Боботик®
Producer: JSC Chemical and Pharmaceutical Plant AKRIKHIN Russia
Code of automatic telephone exchange: A03AX
Release form: Liquid dosage forms. Drops.
General characteristics. Structure:
Active ingredient: 66,66 mg/ml of a simetikon (in the form of 30% of an emulsion — 222,2 mg/ml).
Excipients: sodium saccharinate, methylparahydroxybenzoate, пропилпарагидроксибензоат, a karmelloza of sodium, citric acid monohydrate, fragrance crimson, the water purified.
Pharmacological properties:
Pharmacodynamics. Simetikon (activated диметикон) represents a combination of the metilirovanny linear siloxane polymers stabilized by trimetilsiloksilovy groups from silicon dioxide. Reducing surface intention on limit of the section of phases, complicates education and promotes destruction of gas bubbles in contents of intestines and slime of the digestive tract (DT). The gases released at the same time can be absorbed by walls of intestines or be removed thanks to a peristaltics. It prevents formation of the big gas and mucous conglomerates causing painful abdominal distention.
At sleepy and a X-ray analysis prevents appearance of defects of the image; promotes the best irrigation of a mucous membrane of a large intestine contrast agents, interfering with a rupture of a contrast film.
Owing to chemical inertness does not influence the microorganisms and enzymes which are present at a GIT. Does not reduce absorption of food, does not change reaction and volume of a gastric juice.
Pharmacokinetics. Simetikon after peroral introduction is not soaked up from a GIT and brought through intestines in not changed look.
Indications to use:
- The strengthened gas generation and accumulation of gases in a GIT (gripes, feeling of filling in an abdominal cavity, a meteorism, including in the postoperative period, Remgeld's syndrome, an aerophagia);
- preparation for diagnostic testings of abdominal organs and a small pelvis (a X-ray analysis, a sonografiya, gastroscopy and a duodenoskopiya - prevention of foaming).
Route of administration and doses:
Inside, after food. Before use to shake up before receiving a homogeneous emulsion. For an exact dosage of drug, during an instillation, the bottle should be held vertically.
The strengthened gas generation and accumulation of gases in a GIT:
• children from 28 in the afternoon lives up to 2 years on 8 drops (20 mg of a simetikon) 4 times a day;
• children from 2 to 6 years on 14 drops (35 mg of a simetikon) 4 times a day;
• children are more senior than 6 years and adults on 16 drops (40 mg of a simetikon) 4 times a day.
For more convenient administration of drug, in particular to small children, it is possible to mix it previously with a small amount of cold boiled water, baby food or not gassy liquid. After disappearance of symptoms administration of drug should be stopped.
Preparation for diagnostic procedures. Radiographic research GIT. In one day prior to a research drug is accepted by 2 times a day (in the morning and in the evening):
• children from 28 in the afternoon lives up to 2 years - 10 drops (25 mg)
• children from 2 to 6 years - 16 drops (40 mg)
• children are more senior than 6 years and adults - 20 drops (50 mg)
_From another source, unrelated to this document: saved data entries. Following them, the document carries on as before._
(** On an index with mixed directions the start key is wrong: for an
    ascending key part followed by a descending one, [store_min_key] looks at the
    direction of the part just written, not of the next one, and appends the
    minimum of the descending part.  A tuple with the maximum of that part
    satisfies the condition and comes before the start key in the index, so a scan
    from the start key never sees it. *)
Lemma selarg_mixed_direction `{RFL : RangeFieldLaws} (fld : nat -> nat) (key : nat -> KEY_PART) a b last tup :
  tree_ok fld key (SCons a (SCons b SNil SNil) SNil) ->
  has (kp_flag (key (part a))) HA_REVERSE_SORT = false ->
  has (kp_flag (key (part b))) HA_REVERSE_SORT = true ->
  part b = S (part a) -> part a <> last ->
  min_flag a = 0 -> min_flag b = 0 -> max_flag b = 0 ->
  value_cmp (field b) (min_value b) (max_value b) < 0 ->
  tup (part a) = min_value a -> tup (part b) = max_value b ->
  sat (SCons a (SCons b SNil SNil) SNil) tup /\
  exists k1 k2, store_min_key (SCons a (SCons b SNil SNil) SNil) key [] 0 last true = Some (2, k1 ++ k2, 0) /\
    value_cmp (field a) k1 (min_value a) = 0 /\ value_cmp (field b) k2 (min_value b) = 0 /\
    0 < index_cmp fld key (part a) [k1; k2] tup.
Proof.
  intros Hok Hda Hdb Hp Hlast Hma Hmb Hxb Hlt Hta Htb.
  pose proof Hok as (Ha & Hfa & Hne & Hla & _ & (Hb & Hfb & Hneb & Hlb & _) & _).
  split.
  - left. split; [|left; split; [|done]]; unfold contains, above_min, below_max, min_edge, max_edge in *;
      rewrite ?Hta, ?Htb.
    + split.
      * rewrite Hma. has_simpl. cbn [edge_cmp]. by rewrite value_cmp_refl.
      * rewrite Hma in Hne. has_simpl. exact Hne.
    + rewrite Hmb, Hxb in *. has_simpl. cbn [edge_cmp] in *. rewrite value_cmp_refl. split; [|done].
      destruct (Z.eqb_spec (value_cmp (field b) (min_value b) (max_value b)) 0); lia.
  - destruct (store_value_run a (min_value a) (store_length (key (part a))) [] (ok_maybe_null _ Ha) Hla)
      as (k1 & E1 & L1 & V1).
    destruct (store_value_run b (min_value b) (store_length (key (part b))) k1 (ok_maybe_null _ Hb) Hlb)
      as (k2 & E2 & L2 & V2).
    exists k1, k2. split; [|split; [|split]].
    + cbn [store_min_key]. rewrite (store_min_closed a) by done. rewrite E1. cbn [mbind option_bind app].
      change (1 =? 0) with false. cbv iota. unfold goes_on at 1. cbn [root].
      rewrite (ok_type _ Hb), bool_decide_true by done. rewrite (proj2 (Nat.eqb_neq _ _)) by done.
      rewrite (proj2 (Nat.eqb_eq _ _)) by lia. rewrite Hma, Z.lor_0_l. has_simpl.
      unfold descending at 1. rewrite Hda. cbn [negb eqb].
      rewrite (store_min_closed b) by done. rewrite E2. cbn [mbind option_bind].
      change (1 =? 0) with false. cbv iota. rewrite Hmb. done.
    + specialize (V1 (min_value a)). rewrite value_cmp_refl in V1. lia.
    + specialize (V2 (min_value b)). rewrite value_cmp_refl in V2. lia.
    + cbn [index_cmp]. rewrite <- Hfa, Hta. specialize (V1 (min_value a)). rewrite value_cmp_refl in V1.
      rewrite (proj2 (Z.eqb_eq _ 0)) by lia. rewrite <- Hp, <- Hfb, Htb, Hdb.
      specialize (V2 (max_value b)). rewrite (proj2 (Z.eqb_neq _ 0)) by lia. lia.
Qed.

Definition mixed (p : nat) : KEY_PART := KeyPart 1 (if Nat.eqb p 1 then HA_REVERSE_SORT else 0).
Definition m_a : SEL_ARG := SelArg 0 0 0 0 false 0 [10] [20] KEY_RANGE.
Definition m_b : SEL_ARG := SelArg 0 0 0 1 false 2 [3] [9] KEY_RANGE.

(** Inverting the flags of an end and inverting them back changes nothing, and the
    direction of the key part decides which end is the first one. *)
Lemma invert_flags f : min_flag_ok f -> max_flag_ok (invert_min_flag f) /\ invert_max_flag (invert_min_flag f) = f.
Proof. unfold max_flag_ok. intros [-> | [-> | ->]]; vm_compute; auto. Qed.

Lemma invert_flags' f : max_flag_ok f -> min_flag_ok (invert_max_flag f) /\ invert_min_flag (invert_max_flag f) = f.
Proof. unfold min_flag_ok. intros [-> | [-> | ->]]; vm_compute; auto. Qed.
Sonografichesky research GIT. In one day prior to a research drug is accepted by 2 times a day (in the morning and in the evening) in the dosages recommended by preparation for a radiographic research. In three hours prior to the research the dose should be repeated.
Features of use:
Drug does not contain sugar, use by patients with a diabetes mellitus and with digestion disturbances is possible.
During treatment reception of carbonated drinks is not recommended.
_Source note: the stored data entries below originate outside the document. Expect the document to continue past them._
(* ===== verification/ThreadCache.v ===== *)
(** The thread cache of the one-thread-per-connection scheduler:
    [mariadb/include/mysql/server/private/thread_cache.h].

    Several threads call the operations of one [Thread_cache].  [LOCK_thread_cache]
    makes the code between two of its lock and unlock (or wait) calls one step, so a
    critical section is a function on the [cache] and a thread is its position
    between two critical sections ([pc]).  A wait on a condition variable is a
    position of its own, which a signal, a broadcast or (for the timed wait) the
    timeout ends; the relations [run_step], [call_step] and [spurious_step] are the
    steps of awake threads, the calls and timeouts from outside, and the wakeups
    without reason that POSIX allows.  The list of connections is the interface
    [ConnectList]; its instance is the [I_List] of [ILink].

    [thread_cache_size] (a system variable) does not change during a run; [ulong] has
    32 or 64 bits ([Ulong]).  The
    increment of [final_flush] runs outside of the mutex; it is one step here. *)

From S2P Require Import Prelude ILink.

(** ** The list of connection requests

    What the cache needs of [I_List<CONNECT>]: a queue that hands out connections
    in the order in which they came.  [None] is undefined behaviour. *)

Class ConnectList := {
  clist : Type;
  cl_empty : clist -> option clist;
  cl_push_back : nat -> clist -> option clist;
  cl_get : clist -> option (option nat * clist);
  cl_is_empty : clist -> bool;
  cl_holds : clist -> list nat -> Prop
}.

Class ConnectListLaws (L : ConnectList) : Prop := {
  law_empty q : exists q', cl_empty q = Some q' /\ cl_holds q' [];
  law_push_back q xs k : cl_holds q xs -> k ∉ xs ->
    exists q', cl_push_back k q = Some q' /\ cl_holds q' (xs ++ [k]);
  law_get q xs : cl_holds q xs -> exists q', cl_get q = Some (head xs, q') /\ cl_holds q' (tail xs);
  law_is_empty q xs : cl_holds q xs -> cl_is_empty q = bool_decide (xs = [])
}.

(** The width of [ulong]: 64 bits, and 32 bits on Windows. *)
Class Ulong := { ulong_bits : Z; ulong_bits_cases : ulong_bits = 32 \/ ulong_bits = 64 }.
Definition lp64 : Ulong := {| ulong_bits := 64; ulong_bits_cases := or_intror eq_refl |}.
Definition llp64 : Ulong := {| ulong_bits := 32; ulong_bits_cases := or_introl eq_refl |}.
Administration of drug can distort results of some diagnostic tests, for example the test with use of guaiac pitch.
Driving of vehicles and service of the working mechanical devices. Drug does not exert impact on driving of vehicles and service of mechanical devices.
Use at pregnancy and in the period of a lactation. During pregnancy use of drug is possible only when the estimated advantage for mother exceeds potential risk for a fruit. There are no data on safety of use of drug for the feeding women. During feeding by the child's breast drug has to be used only in case of unconditional need.
Side effects:
Development of allergic reactions is possible.
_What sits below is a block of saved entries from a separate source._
(* ===== verification/TranxAlloc.v ===== *)
(** The node allocator of the semi-synchronous master, [Tranx_node_allocator] of
    [mariadb/include/mysql/server/private/semisync_master.h].

    Blocks of sixteen nodes form a linked table in a heap of the C library: an
    address is an integer, 0 is the null pointer, and reading or writing outside of
    an allocated block gives [None].  Offsets and sizes are those of the 64-bit
    platform that the repository ships. *)

From S2P Require Import Prelude.

Open Scope st_scope.

Definition FN_REFLEN : Z := 512.
Definition BLOCK_TRANX_NODES : Z := 16.

(** The first character of [log_name] stands for it; [thd], [next] and [hash_next]
    are pointers. *)
Record Tranx_node := TranxNode {
  log_name : Z;
  log_pos : Z;
  thd : Z;
  next : Z;
  hash_next : Z
}.

Record Block := MkBlock {
  block_next : Z;
  nodes : list Tranx_node
}.

Definition sizeof_node : Z := FN_REFLEN + 4 * 8.
Definition sizeof_Block : Z := 8 + BLOCK_TRANX_NODES * sizeof_node.
(** [&(block->nodes[i])] *)
Definition node_addr (block i : Z) : Z := block + 8 + i * sizeof_node.

Abbreviation heap := (gmap Z Block).

(** [my_malloc] of one block: a block that overlaps no other, with any contents, or
    null. *)
Class BlockAlloc := {
  my_malloc : heap -> Z;
  garbage : heap -> list Tranx_node
}.
Class BlockAllocLaws (A : BlockAlloc) : Prop := {
  malloc_law h : my_malloc h = 0 \/
    (0 < my_malloc h /\ forall b, b ∈ dom h -> my_malloc h + sizeof_Block <= b \/ b + sizeof_Block <= my_malloc h);
  garbage_law h : length (garbage h) = 16%nat
}.

Record allocator := Allocator {
  blocks : heap;
  reserved_blocks : Z;
  first_block : Z;
  last_block : Z;
  current_block : Z;
  last_node : Z;
  block_num : Z
}.
Abbreviation M := (ST allocator).

Definition set_blocks (h : heap) (a : allocator) : allocator :=
  Allocator h (reserved_blocks a) (first_block a) (last_block a) (current_block a) (last_node a) (block_num a).
Definition set_first (p : Z) (a : allocator) : allocator :=
  Allocator (blocks a) (reserved_blocks a) p (last_block a) (current_block a) (last_node a) (block_num a).
Definition set_last (p : Z) (a : allocator) : allocator :=
  Allocator (blocks a) (reserved_blocks a) (first_block a) p (current_block a) (last_node a) (block_num a).
Definition set_current (p : Z) (a : allocator) : allocator :=
  Allocator (blocks a) (reserved_blocks a) (first_block a) (last_block a) p (last_node a) (block_num a).
Definition set_last_node (n : Z) (a : allocator) : allocator :=
  Allocator (blocks a) (reserved_blocks a) (first_block a) (last_block a) (current_block a) n (block_num a).
Definition set_block_num (n : Z) (a : allocator) : allocator :=
  Allocator (blocks a) (reserved_blocks a) (first_block a) (last_block a) (current_block a) (last_node a) n.

(** [block->next] and [block->next= p] *)
Definition get_next (block : Z) : M Z :=
  let* h := st_gets blocks in
  let* b := st_opt (h !! block) in
  st_ret (block_next b).
Definition set_next (block p : Z) : M unit :=
  let* h := st_gets blocks in
  let* b := st_opt (h !! block) in
  st_modify (set_blocks (<[block := MkBlock p (nodes b)]> h)).

(** The node [i] of a block as [allocate_node] initialises it. *)
Definition reset_node (block i : Z) : M unit :=
  let* h := st_gets blocks in
  let* b := st_opt (h !! block) in
  let* n := st_opt (nodes b !! Z.to_nat i) in
  st_modify (set_blocks
    (<[block := MkBlock (block_next b) (<[Z.to_nat i := TranxNode 0 0 (thd n) 0 0]> (nodes b))]> h)).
Interaction with other medicines:
Simetikon can cause disturbance of absorption of peroral anticoagulants.
Contraindications:
- hypersensitivity to a simetikon and/or other components of drug;
- intestinal impassability;
- obstructive gastrointestinal diseases;
- newborn children till 28 in the afternoon lives.
Overdose:
Messages on overdose are absent. Simetikon is not soaked up from a GIT and the overdose does not pose a threat for life and health.
Storage conditions:
In the place protected from light, at a temperature from 15 °C to 25 °C. To store in the place, unavailable to children. Not to use after the expiry date specified on packaging. A period of validity - 2 years.
Issue conditions:
Without recipe
Packaging:
Drops for intake, 66,66 mg/ml. On 30 ml in bottles of dark glass with a polyethylene stopper dropper and the screwing-up polyethylene cover. 1 bottle together with the application instruction in a cardboard pack.